(* ===== verification/Executor.v ===== *)
(** * What execution promises to the acceptor

    [execute_block] of [src/linear/src/execution.rs] as an interface: it reads
    the chain state, answers with an overlay of the contracts tree and the gas
    used, or refuses the block, and in both cases leaves the block's anchor tree
    behind.  The acceptor's theorems hold for every executor; [ExecutorOk] adds
    what some need. *)

From S2P Require Import Prelude Units Serial Externals Transaction Block Store Competing Consensus FeeWindow ContractRisk.
From S2P Require Import Finality ChainState Overlay.

(** [ExecutionOutcome], as far as the acceptor reads it. *)
Record Executed := { exec_overlay : OverlayState; exec_gas : Z }.

(** Arguments: the chain state, the block and its uncles, the key of the RandomX
    machine and the target; the height is the block's. *)
Class Executor `{EXT : Externals} := {
  execute_block : CChainState -> Block -> list UncleBlock -> bytes -> Z -> list bytes * option Executed
}.

(** The overlay comes out of operations that never remove a key. *)
Class ExecutorOk `{EXT : Externals} `{EXEC : !Executor} : Prop := {
  execute_overlay_ok : forall s b us key tgt leaves ex,
    execute_block s b us key tgt = (leaves, Some ex) -> keeps_keys (exec_overlay ex)
}.

Definition is_genesis_deployment_tx `{EXT : Externals} (tx : Transaction) : bool :=
  match contract_calls tx with
  | [c] =>
      bool_decide (inputs tx = []) && bool_decide (outputs tx = []) && bool_decide (nullifiers tx = []) &&
      bool_decide (contract_id c = DEPLOYOOOR_CONTRACT_ID) && (1 <? Z.of_nat (length (data c))) &&
      first_byte_is 0x00 (data c)
  | _ => false
  end.
(* ===== verification/Backend.v ===== *)
(** * What a contract can ask of the node ([TxBackend], [src/linear/src/execution.rs])

    A contract is a guest of the WASM runtime and reaches the chain only through
    the calls of the trait [RuntimeBackend].  A guest is a tree of such calls: it
    returns, or it asks and continues with the answer; the gas meter keeps it
    finite.  [TxBackend] answers from the overlay of the block in progress, from
    the committed store and from the anchor tree of the block.  Failures of sled
    are not modelled. *)

From Stdlib Require Import String.
From S2P Require Import Prelude Units Serial Externals Transaction Merkle Block Store Consensus NativeToken TokenContract.
From S2P Require Import ChainState Overlay.

Inductive HostError := ContractStateNotFound | HostCustom (what : string).

Abbreviation HRes := (result HostError).

(** The methods of the trait, with the type of their answers. *)
Inductive HostCall : Type -> Type :=
| contract_lookup (cid name : bytes) : HostCall (HRes bytes)
| contract_init (cid name : bytes) : HostCall (HRes bytes)
| contract_insert_bincode (cid code : bytes) : HostCall (HRes unit)
| contract_get_bincode (cid : bytes) : HostCall (HRes bytes)
| host_db_insert (tree key value : bytes) : HostCall (HRes unit)
| host_db_get (tree key : bytes) : HostCall (HRes (option bytes))
| host_db_remove (tree key : bytes) : HostCall (HRes unit)
| host_db_contains_key (tree key : bytes) : HostCall (HRes bool)
| last_block_timestamp : HostCall (HRes bytes)
| last_block_height : HostCall (HRes Z)
| host_get_tx (hash : bytes) : HostCall (HRes (option bytes))
| get_tx_location (hash : bytes) : HostCall (HRes (option bytes))
| get_block_hash_by_height (height : Z) : HostCall (HRes (option bytes))
| block_anchor_append (entry : bytes) : HostCall (HRes unit).

Inductive Guest (A : Type) : Type :=
| Done (a : A)
| Ask (X : Type) (e : HostCall X) (k : X -> Guest A).
Arguments Done {A} a.
Arguments Ask {A X} e k.

(** What the calls change. *)
Record Backend := { bk_overlay : OverlayState; bk_anchors : list bytes }.

(** What they only read: the committed store, the height of the block in
    progress and the key of the RandomX machine. *)
Record BackendCtx := { bc_store : LinearStore; bc_height : Z; bc_key : bytes }.

(** [format!("{:?}", handle)]. *)
Definition decimal (b : Z) : bytes :=
  (if 100 <=? b then [48 + b / 100] else []) ++ (if 10 <=? b then [48 + b / 10 mod 10] else []) ++ [48 + b mod 10].

Fixpoint debug_items (bs : bytes) : bytes :=
  match bs with
  | [] => []
  | [b] => decimal b
  | b :: rest => decimal b ++ [44; 32] ++ debug_items rest
  end.

Definition debug_bytes (bs : bytes) : bytes := [91] ++ debug_items bs ++ [93].

(** [DRK_POSEIDON_DOMAIN_MERKLE_LEAF]. *)
Definition DOMAIN_MERKLE_LEAF : bytes := to_le_bytes 32 5.

Section backend.
Context `{EXT : Externals} `{OV : SledOverlay}.

(** [AnchorEntry::from_leaf_bytes] and [anchor_leaf]. *)
Definition anchor_leaf (nullifier cid root : bytes) : bytes := poseidon_hash [DOMAIN_MERKLE_LEAF; nullifier; cid; root].

Definition anchor_of_bytes (entry : bytes) : option bytes :=
  let nf := take 32 entry in let cid := take 32 (drop 32 entry) in let root := take 32 (drop 64 entry) in
  match nullifier_from_bytes nf with
  | Ok n => if fp_canonical cid && fp_canonical root then Some (anchor_leaf n cid root) else None
  | Err _ => None
  end.

(** The block and position of a transaction, as the guest reads them. *)
Fixpoint tx_position (hash : bytes) (i : Z) (txs : list Transaction) : option Z :=
  match txs with
  | [] => None
  | tx :: rest => if bool_decide (tx_hash tx = hash) then Some i else tx_position hash (i + 1) rest
  end.

Fixpoint find_tx (st : LinearStore) (hash : bytes) (n : nat) (h : Z) : HRes (option bytes) :=
  match n with
  | O => Ok None
  | S n' =>
      match get_block st h with
      | Ok b =>
          match tx_position hash 0 (transactions b) with
          | Some i => if i <? 2 ^ 16 then Ok (Some (to_le_bytes 8 h ++ to_le_bytes 2 i)) else Err (HostCustom "tx index exceeds u16")
          | None => find_tx st hash n' (h + 1)
          end
      | Err _ => find_tx st hash n' (h + 1)
      end
  end.

(** A read looks into the overlay, then into the committed tree; an empty value
    is an absent one, and it stops the search. *)
Definition read_through (ctx : BackendCtx) (k : bytes) (o : OverlayState) : option bytes :=
  match overlay_get (contracts (bc_store ctx)) k o with
  | Some [] => None
  | Some v => Some v
  | None => match get_contract_data (bc_store ctx) k with [] => None | v => Some v end
  end.

Definition write (ctx : BackendCtx) (k v : bytes) (bk : Backend) : Backend :=
  {| bk_overlay := overlay_insert (contracts (bc_store ctx)) k v (bk_overlay bk); bk_anchors := bk_anchors bk |}.

Definition handle {X : Type} (ctx : BackendCtx) (e : HostCall X) (bk : Backend) : X * Backend :=
  match e in HostCall X return X * Backend with
  | contract_lookup cid name =>
      let h := hash_state_id cid name in
      (match read_through ctx (debug_bytes h) (bk_overlay bk) with Some _ => Ok h | None => Err ContractStateNotFound end, bk)
  | contract_init cid name => let h := hash_state_id cid name in (Ok h, write ctx (debug_bytes h) name bk)
  | contract_insert_bincode cid code => (Ok tt, write ctx cid code bk)
  | contract_get_bincode cid => (ok_or (read_through ctx cid (bk_overlay bk)) ContractStateNotFound, bk)
  | host_db_insert tree key value => (Ok tt, write ctx (tree ++ key) value bk)
  | host_db_get tree key => (Ok (read_through ctx (tree ++ key) (bk_overlay bk)), bk)
  | host_db_remove tree key => (Ok tt, write ctx (tree ++ key) [] bk)
  | host_db_contains_key tree key => (Ok (bool_decide (is_Some (read_through ctx (tree ++ key) (bk_overlay bk)))), bk)
  | last_block_timestamp =>
      (if bc_height ctx =? 0 then Ok (to_le_bytes 8 0)
       else match get_block (bc_store ctx) (bc_height ctx) with
            | Ok b => Ok (to_le_bytes 8 (timestamp (header b)))
            | Err _ => Err (HostCustom "block")
            end, bk)
  | last_block_height => (Ok (bc_height ctx), bk)
  | host_get_tx hash =>
      (match get_transaction (bc_store ctx) hash with
       | Ok tx => Ok (Some (serialize Transaction_codec tx))
       | Err (TransactionNotFound _) => Ok None
       | Err _ => Err (HostCustom "transaction")
       end, bk)
  | get_tx_location hash => (find_tx (bc_store ctx) hash (Z.to_nat (bc_height ctx)) 1, bk)
  | get_block_hash_by_height h =>
      (match get_block (bc_store ctx) h with
       | Ok b => match hash_with_vm (header b) (bc_key ctx) with Ok hash => Ok (Some hash) | Err _ => Err (HostCustom "hash") end
       | Err (BlockNotFound _) => Ok None
       | Err _ => Err (HostCustom "block")
       end, bk)
  | block_anchor_append entry =>
      match anchor_of_bytes entry with
      | Some leaf => (Ok tt, {| bk_overlay := bk_overlay bk; bk_anchors := bk_anchors bk ++ [leaf] |})
      | None => (Err (HostCustom "block_anchor_append"), bk)
      end
  end.

Fixpoint interp {A : Type} (ctx : BackendCtx) (g : Guest A) (bk : Backend) : A * Backend :=
  match g with
  | Done a => (a, bk)
  | Ask e k => let '(x, bk') := handle ctx e bk in interp ctx (k x) bk'
  end.

(** ** What a guest can tell

    The reference: the same calls on one key-value tree, the state of the
    contracts as the block in progress has left it. *)

Definition view_read (k : bytes) (st : Tree) : option bytes := match st !! k with Some [] | None => None | Some v => Some v end.

Record View := { view_tree : Tree; view_anchors : list bytes }.

Definition view_write (k v : bytes) (w : View) : View := {| view_tree := <[k := v]> (view_tree w); view_anchors := view_anchors w |}.

Definition handle_view {X : Type} (ctx : BackendCtx) (e : HostCall X) (w : View) : X * View :=
  match e in HostCall X return X * View with
  | contract_lookup cid name =>
      let h := hash_state_id cid name in
      (match view_read (debug_bytes h) (view_tree w) with Some _ => Ok h | None => Err ContractStateNotFound end, w)
  | contract_init cid name => let h := hash_state_id cid name in (Ok h, view_write (debug_bytes h) name w)
  | contract_insert_bincode cid code => (Ok tt, view_write cid code w)
  | contract_get_bincode cid => (ok_or (view_read cid (view_tree w)) ContractStateNotFound, w)
  | host_db_insert tree key value => (Ok tt, view_write (tree ++ key) value w)
  | host_db_get tree key => (Ok (view_read (tree ++ key) (view_tree w)), w)
  | host_db_remove tree key => (Ok tt, view_write (tree ++ key) [] w)
  | host_db_contains_key tree key => (Ok (bool_decide (is_Some (view_read (tree ++ key) (view_tree w)))), w)
  | block_anchor_append entry =>
      match anchor_of_bytes entry with
      | Some leaf => (Ok tt, {| view_tree := view_tree w; view_anchors := view_anchors w ++ [leaf] |})
      | None => (Err (HostCustom "block_anchor_append"), w)
      end
  | e => ((handle ctx e {| bk_overlay := overlay_empty; bk_anchors := [] |}).1, w)
  end.

Fixpoint interp_view {A : Type} (ctx : BackendCtx) (g : Guest A) (w : View) : A * View :=
  match g with
  | Done a => (a, w)
  | Ask e k => let '(x, w') := handle_view ctx e w in interp_view ctx (k x) w'
  end.

Context `{OVL : !SledOverlayLaws}.

Definition view_of (ctx : BackendCtx) (bk : Backend) : View :=
  {| view_tree := overlay_view (contracts (bc_store ctx)) (bk_overlay bk); view_anchors := bk_anchors bk |}.

Lemma read_through_view (ctx : BackendCtx) (k : bytes) (o : OverlayState) :
  keeps_keys o -> read_through ctx k o = view_read k (overlay_view (contracts (bc_store ctx)) o).
Proof.
  intros Ho. unfold read_through, view_read. rewrite overlay_get_view.
  destruct (overlay_view _ o !! k) as [v|] eqn:E; [done |]. unfold get_contract_data.
  rewrite overlay_view_lookup in E. destruct (ov_cache o !! k); [done |]. unfold keeps_keys in Ho. rewrite Ho in E.
  rewrite decide_False in E by set_solver. by rewrite E.
Qed.

Lemma write_view (ctx : BackendCtx) (k v : bytes) (bk : Backend) :
  keeps_keys (bk_overlay bk) -> view_of ctx (write ctx k v bk) = view_write k v (view_of ctx bk) /\ keeps_keys (bk_overlay (write ctx k v bk)).
Proof.
  intros Hk. split; [| by apply insert_keeps_keys]. unfold view_of, view_write, write. cbn [bk_overlay bk_anchors view_tree view_anchors].
  by rewrite overlay_insert_view.
Qed.

Lemma handle_refines {X : Type} (ctx : BackendCtx) (e : HostCall X) (bk : Backend) :
  keeps_keys (bk_overlay bk) ->
  let '(x, bk') := handle ctx e bk in handle_view ctx e (view_of ctx bk) = (x, view_of ctx bk') /\ keeps_keys (bk_overlay bk').
Proof.
  intros Hk. destruct e as [cid name | cid name | cid code | cid | tree key value | tree key | tree key | tree key | | | hash | hash | h | entry];
    cbn [handle handle_view]; rewrite ?read_through_view by done;
    try (match goal with |- context [write ?c ?k ?v ?b] => destruct (write_view c k v b Hk) as [-> ?] end); try (split; [reflexivity | done]).
  destruct (anchor_of_bytes entry); split; done.
Qed.

Lemma interp_refines {A : Type} (ctx : BackendCtx) (g : Guest A) (bk : Backend) :
  keeps_keys (bk_overlay bk) ->
  let '(a, bk') := interp ctx g bk in interp_view ctx g (view_of ctx bk) = (a, view_of ctx bk') /\ keeps_keys (bk_overlay bk').
Proof.
  revert bk. induction g as [a | X e k IH]; intros bk Hk; cbn [interp interp_view]; [done |].
  pose proof (handle_refines ctx e bk Hk) as He. destruct (handle ctx e bk) as [x bk1]. destruct He as [-> Hk1]. by apply IH.
Qed.

(** C19: a contract cannot tell the overlay of the block in progress from one
    key-value tree.  Whatever calls it makes and however it uses the answers,
    it returns the same value on the backend as on that tree, and leaves the
    backend at what it leaves of the tree; no call removes a key, and the
    reads of the backend are the reads the contracts are modelled with. *)
Theorem guest_runs_on_view {A : Type} (ctx : BackendCtx) (g : Guest A) (bk : Backend) :
  keeps_keys (bk_overlay bk) ->
  interp_view ctx g (view_of ctx bk) = ((interp ctx g bk).1, view_of ctx (interp ctx g bk).2) /\
  keeps_keys (bk_overlay (interp ctx g bk).2) /\
  forall cid name key, read_through ctx (composite_key cid name key) (bk_overlay bk) = db_get cid name key (view_tree (view_of ctx bk)).
Proof.
  intros Hk. pose proof (interp_refines ctx g bk Hk) as Hi. destruct (interp ctx g bk) as [a bk']. destruct Hi as [E Hk'].
  split_and!; [done | done |]. intros cid name key. by rewrite read_through_view.
Qed.
End backend.

(** A guest that writes a key, removes it again and returns what it reads. *)
Definition toy_guest : Guest (HRes (option bytes) * HRes (option bytes)) :=
  Ask (host_db_insert [1] [2] [3]) (fun _ =>
  Ask (host_db_get [1] [2]) (fun r1 =>
  Ask (host_db_remove [1] [2]) (fun _ =>
  Ask (host_db_get [1] [2]) (fun r2 => Done (r1, r2))))).

Definition toy_ctx : BackendCtx := {| bc_store := LinearStore_new; bc_height := 5; bc_key := zero32 |}.
Definition toy_backend : Backend := {| bk_overlay := overlay_empty; bk_anchors := [] |}.

Lemma guest_runs_on_view_witness :
  interp_view toy_ctx toy_guest (view_of toy_ctx toy_backend) =
    ((Ok (Some [3]), Ok None), view_of toy_ctx (interp toy_ctx toy_guest toy_backend).2).
Proof.
  assert (keeps_keys (bk_overlay toy_backend)) as Hk by reflexivity.
  rewrite (proj1 (guest_runs_on_view toy_ctx toy_guest toy_backend Hk)).
  assert ((interp toy_ctx toy_guest toy_backend).1 = (Ok (Some [3]), Ok None)) as -> by (vm_compute; reflexivity). reflexivity.
Defined.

┄┄┄┄┄┄┄┄┄┄

(YOUR INSTRUCTIONS) Filter the material above down to the lines that hold the word "same".

(RESPONSE FOR THIS EXERCISE)
    The reference: the same calls on one key-value tree, the state of the
    it returns the same value on the backend as on that tree, and leaves the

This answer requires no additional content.